Collection entries:

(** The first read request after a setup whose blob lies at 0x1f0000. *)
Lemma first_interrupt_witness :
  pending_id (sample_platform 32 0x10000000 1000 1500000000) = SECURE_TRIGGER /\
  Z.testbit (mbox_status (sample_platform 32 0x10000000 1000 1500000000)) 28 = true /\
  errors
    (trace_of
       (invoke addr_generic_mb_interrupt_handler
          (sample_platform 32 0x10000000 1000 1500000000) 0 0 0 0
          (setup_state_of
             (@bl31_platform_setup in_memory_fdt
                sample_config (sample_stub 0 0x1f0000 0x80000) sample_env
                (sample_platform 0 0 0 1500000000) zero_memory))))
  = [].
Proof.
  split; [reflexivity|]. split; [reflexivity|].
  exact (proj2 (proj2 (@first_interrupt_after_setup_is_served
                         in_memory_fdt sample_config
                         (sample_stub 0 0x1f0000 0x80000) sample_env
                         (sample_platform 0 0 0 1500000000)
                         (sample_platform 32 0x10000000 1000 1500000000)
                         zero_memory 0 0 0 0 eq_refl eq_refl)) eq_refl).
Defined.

---

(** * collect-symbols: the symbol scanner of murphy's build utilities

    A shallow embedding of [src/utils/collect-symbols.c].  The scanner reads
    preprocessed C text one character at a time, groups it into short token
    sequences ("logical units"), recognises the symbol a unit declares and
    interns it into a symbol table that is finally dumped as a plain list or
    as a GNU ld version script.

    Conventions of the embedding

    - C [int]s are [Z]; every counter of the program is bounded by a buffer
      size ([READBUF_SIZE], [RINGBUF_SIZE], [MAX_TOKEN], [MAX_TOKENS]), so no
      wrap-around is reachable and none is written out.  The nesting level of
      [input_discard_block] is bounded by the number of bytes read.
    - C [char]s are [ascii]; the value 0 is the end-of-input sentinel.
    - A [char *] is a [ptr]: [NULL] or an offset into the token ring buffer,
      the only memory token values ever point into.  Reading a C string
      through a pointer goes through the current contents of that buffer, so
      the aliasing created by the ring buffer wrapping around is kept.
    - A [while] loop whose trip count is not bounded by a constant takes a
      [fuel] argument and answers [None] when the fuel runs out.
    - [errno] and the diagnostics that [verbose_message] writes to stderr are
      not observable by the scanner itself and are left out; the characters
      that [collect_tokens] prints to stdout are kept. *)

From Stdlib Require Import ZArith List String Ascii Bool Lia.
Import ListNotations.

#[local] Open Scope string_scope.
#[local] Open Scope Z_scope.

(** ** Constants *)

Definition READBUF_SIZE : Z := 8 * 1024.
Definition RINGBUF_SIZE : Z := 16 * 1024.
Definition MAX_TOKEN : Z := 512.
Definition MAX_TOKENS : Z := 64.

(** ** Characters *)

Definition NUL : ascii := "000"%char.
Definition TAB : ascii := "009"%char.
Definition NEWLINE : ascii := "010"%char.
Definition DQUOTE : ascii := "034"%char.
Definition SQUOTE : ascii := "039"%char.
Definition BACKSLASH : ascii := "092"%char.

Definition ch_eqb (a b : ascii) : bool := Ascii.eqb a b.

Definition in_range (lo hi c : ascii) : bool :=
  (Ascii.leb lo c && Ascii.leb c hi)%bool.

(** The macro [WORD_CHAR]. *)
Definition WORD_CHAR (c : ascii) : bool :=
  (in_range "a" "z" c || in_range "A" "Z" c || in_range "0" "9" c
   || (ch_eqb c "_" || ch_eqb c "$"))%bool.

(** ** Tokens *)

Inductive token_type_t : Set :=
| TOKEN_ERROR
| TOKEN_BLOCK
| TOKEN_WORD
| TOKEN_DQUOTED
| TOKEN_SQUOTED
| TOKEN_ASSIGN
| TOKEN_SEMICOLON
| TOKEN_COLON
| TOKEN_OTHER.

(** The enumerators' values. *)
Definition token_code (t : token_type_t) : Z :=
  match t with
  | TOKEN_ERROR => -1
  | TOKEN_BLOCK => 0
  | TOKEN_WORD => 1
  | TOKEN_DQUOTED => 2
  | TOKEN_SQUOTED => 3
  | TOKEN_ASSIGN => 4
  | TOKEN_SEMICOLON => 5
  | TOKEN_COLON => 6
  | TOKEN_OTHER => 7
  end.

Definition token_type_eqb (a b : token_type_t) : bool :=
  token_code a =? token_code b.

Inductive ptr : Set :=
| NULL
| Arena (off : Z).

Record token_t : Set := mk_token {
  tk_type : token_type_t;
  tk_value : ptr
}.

## WORK TO BE COMPLETED:
Collect the complete line wherever the string "around" appears in the records.

## ANSWER:
      wrap-around is reachable and none is written out.  The nesting level of
      the aliasing created by the ring buffer wrapping around is kept.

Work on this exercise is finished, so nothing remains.